■ Exercise aim:
Nothing outside the range below should be printed. Output exactly the lines from the line with "unfold one_snapshot, snapshot_name." to the line with "(** What a tick", both included.

■ Given data:
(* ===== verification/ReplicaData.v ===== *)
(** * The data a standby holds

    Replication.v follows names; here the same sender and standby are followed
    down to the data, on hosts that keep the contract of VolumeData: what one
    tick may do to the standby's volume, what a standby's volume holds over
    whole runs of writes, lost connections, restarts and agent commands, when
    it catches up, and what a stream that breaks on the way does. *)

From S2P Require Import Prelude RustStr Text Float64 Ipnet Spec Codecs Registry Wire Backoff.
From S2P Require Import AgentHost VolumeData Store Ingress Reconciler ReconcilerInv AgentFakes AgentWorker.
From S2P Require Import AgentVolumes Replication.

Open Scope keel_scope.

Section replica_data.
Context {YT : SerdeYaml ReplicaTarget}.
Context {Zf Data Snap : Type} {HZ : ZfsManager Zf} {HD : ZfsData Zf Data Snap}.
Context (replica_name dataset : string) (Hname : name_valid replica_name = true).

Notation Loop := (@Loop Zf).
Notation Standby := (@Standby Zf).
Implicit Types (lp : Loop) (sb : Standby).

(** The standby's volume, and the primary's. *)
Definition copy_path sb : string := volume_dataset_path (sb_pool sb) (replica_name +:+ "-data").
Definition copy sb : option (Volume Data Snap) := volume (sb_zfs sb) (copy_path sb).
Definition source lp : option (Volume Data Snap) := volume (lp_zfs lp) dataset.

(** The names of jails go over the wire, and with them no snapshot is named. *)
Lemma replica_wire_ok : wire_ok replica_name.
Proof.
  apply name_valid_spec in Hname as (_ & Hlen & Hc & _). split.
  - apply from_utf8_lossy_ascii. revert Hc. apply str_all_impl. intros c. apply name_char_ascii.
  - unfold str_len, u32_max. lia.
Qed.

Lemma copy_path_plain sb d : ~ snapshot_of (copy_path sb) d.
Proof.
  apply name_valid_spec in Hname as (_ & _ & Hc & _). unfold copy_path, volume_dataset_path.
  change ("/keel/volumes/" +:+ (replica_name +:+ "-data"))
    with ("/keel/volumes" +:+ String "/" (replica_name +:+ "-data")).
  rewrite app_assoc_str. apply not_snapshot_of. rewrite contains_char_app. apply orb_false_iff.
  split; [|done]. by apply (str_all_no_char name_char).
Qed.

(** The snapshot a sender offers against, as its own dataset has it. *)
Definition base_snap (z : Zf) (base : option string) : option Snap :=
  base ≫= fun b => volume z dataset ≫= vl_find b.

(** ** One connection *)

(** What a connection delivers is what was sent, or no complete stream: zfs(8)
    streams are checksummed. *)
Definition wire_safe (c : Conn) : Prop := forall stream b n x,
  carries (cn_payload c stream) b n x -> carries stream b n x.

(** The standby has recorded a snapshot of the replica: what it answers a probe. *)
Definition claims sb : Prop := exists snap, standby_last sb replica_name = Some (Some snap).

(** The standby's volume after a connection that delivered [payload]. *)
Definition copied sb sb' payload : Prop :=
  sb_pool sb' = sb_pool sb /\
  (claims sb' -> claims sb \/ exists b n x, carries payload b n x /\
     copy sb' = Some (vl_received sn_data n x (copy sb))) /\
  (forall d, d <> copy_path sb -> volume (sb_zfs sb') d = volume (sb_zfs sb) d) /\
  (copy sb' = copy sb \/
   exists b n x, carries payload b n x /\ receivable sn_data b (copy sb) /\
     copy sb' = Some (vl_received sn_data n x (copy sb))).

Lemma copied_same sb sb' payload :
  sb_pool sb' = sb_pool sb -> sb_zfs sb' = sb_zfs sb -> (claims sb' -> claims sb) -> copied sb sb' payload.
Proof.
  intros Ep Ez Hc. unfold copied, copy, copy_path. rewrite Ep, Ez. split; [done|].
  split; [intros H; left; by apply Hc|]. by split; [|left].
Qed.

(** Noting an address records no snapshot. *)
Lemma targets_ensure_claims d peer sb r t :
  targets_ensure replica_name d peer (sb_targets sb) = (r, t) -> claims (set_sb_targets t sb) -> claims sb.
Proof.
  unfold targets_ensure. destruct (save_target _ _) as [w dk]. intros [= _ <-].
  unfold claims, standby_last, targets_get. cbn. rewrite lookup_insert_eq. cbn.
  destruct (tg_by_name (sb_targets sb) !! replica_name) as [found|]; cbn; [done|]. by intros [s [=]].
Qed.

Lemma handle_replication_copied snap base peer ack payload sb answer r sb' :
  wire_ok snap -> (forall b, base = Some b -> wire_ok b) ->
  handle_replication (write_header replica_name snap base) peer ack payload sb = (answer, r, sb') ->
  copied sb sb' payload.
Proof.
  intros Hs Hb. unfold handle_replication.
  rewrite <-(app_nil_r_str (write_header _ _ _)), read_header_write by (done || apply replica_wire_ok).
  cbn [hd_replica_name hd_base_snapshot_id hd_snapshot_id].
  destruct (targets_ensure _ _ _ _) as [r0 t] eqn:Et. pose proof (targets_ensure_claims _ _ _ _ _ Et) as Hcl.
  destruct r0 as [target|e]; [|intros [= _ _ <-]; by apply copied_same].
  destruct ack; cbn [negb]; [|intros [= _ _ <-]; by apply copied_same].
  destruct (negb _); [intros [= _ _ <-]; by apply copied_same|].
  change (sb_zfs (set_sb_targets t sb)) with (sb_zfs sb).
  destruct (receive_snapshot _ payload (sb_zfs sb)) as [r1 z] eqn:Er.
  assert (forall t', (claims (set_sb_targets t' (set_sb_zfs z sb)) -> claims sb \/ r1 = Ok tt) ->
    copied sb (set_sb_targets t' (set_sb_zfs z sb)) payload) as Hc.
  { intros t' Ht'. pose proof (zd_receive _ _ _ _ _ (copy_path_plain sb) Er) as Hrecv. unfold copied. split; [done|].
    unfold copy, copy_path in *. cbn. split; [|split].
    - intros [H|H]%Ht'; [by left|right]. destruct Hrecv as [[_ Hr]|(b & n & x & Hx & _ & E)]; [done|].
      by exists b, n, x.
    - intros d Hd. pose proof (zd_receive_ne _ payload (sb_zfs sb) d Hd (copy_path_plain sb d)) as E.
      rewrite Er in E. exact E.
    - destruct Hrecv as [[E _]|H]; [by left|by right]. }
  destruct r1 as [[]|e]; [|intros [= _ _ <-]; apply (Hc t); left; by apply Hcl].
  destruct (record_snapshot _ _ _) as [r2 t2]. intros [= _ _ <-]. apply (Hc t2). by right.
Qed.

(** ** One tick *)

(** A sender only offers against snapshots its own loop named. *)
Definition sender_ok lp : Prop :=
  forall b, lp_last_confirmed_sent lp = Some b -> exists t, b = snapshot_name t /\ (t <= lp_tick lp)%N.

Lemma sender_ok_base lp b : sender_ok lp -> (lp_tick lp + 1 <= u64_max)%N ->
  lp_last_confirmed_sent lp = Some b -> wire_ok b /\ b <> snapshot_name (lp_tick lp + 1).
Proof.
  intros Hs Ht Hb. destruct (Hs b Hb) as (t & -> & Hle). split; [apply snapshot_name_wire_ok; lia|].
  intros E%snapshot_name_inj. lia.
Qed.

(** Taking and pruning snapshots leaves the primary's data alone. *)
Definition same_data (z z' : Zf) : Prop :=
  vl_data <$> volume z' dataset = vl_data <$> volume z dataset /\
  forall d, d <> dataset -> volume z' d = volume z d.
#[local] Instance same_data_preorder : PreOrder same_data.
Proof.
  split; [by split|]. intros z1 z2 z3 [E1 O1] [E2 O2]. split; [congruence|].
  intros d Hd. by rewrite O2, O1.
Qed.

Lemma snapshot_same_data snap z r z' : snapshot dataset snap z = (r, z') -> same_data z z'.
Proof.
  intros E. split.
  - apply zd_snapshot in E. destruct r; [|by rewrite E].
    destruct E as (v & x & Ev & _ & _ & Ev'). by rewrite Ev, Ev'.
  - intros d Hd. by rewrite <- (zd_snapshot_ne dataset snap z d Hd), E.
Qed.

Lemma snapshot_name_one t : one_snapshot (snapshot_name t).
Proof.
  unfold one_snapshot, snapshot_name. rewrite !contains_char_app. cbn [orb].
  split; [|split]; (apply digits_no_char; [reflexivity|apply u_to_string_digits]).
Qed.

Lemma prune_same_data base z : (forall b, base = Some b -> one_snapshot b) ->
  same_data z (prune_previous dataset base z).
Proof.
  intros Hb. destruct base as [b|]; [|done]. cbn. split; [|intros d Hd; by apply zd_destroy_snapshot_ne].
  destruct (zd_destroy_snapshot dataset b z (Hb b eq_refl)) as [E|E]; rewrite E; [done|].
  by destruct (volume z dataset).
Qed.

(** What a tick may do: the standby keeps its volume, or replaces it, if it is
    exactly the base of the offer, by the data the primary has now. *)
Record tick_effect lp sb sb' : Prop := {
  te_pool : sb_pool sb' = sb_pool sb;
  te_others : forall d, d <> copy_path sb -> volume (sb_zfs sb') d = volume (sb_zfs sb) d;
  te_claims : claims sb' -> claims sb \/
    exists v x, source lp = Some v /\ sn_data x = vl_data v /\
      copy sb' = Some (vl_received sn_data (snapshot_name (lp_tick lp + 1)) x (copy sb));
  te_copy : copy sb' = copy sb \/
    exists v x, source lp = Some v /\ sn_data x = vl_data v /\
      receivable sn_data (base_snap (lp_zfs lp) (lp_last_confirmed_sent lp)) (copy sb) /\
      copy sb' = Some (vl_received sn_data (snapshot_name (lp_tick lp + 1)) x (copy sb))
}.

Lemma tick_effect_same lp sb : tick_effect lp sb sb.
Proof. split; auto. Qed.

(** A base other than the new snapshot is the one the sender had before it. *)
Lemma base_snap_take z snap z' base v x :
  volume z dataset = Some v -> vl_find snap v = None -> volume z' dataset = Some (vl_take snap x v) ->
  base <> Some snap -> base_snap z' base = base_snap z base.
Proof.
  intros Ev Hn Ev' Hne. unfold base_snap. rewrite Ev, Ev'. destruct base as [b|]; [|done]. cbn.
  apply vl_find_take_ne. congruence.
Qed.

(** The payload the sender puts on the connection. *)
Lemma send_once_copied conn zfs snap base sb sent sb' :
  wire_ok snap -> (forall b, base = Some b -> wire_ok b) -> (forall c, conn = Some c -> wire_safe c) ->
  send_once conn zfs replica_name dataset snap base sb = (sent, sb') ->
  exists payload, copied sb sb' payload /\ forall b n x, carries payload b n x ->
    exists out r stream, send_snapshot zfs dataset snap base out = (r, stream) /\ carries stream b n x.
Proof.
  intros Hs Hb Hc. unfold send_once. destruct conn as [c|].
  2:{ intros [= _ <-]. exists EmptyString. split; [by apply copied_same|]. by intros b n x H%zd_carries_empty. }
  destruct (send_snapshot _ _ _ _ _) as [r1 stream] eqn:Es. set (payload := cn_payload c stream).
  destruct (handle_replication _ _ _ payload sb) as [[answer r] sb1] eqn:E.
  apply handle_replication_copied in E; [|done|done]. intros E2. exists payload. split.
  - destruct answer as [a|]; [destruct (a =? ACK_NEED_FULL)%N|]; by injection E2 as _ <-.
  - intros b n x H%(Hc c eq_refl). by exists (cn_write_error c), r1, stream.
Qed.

■ Output below:
  unfold one_snapshot, snapshot_name. rewrite !contains_char_app. cbn [orb].
  split; [|split]; (apply digits_no_char; [reflexivity|apply u_to_string_digits]).
Qed.

Lemma prune_same_data base z : (forall b, base = Some b -> one_snapshot b) ->
  same_data z (prune_previous dataset base z).
Proof.
  intros Hb. destruct base as [b|]; [|done]. cbn. split; [|intros d Hd; by apply zd_destroy_snapshot_ne].
  destruct (zd_destroy_snapshot dataset b z (Hb b eq_refl)) as [E|E]; rewrite E; [done|].
  by destruct (volume z dataset).
Qed.

(** What a tick may do: the standby keeps its volume, or replaces it, if it is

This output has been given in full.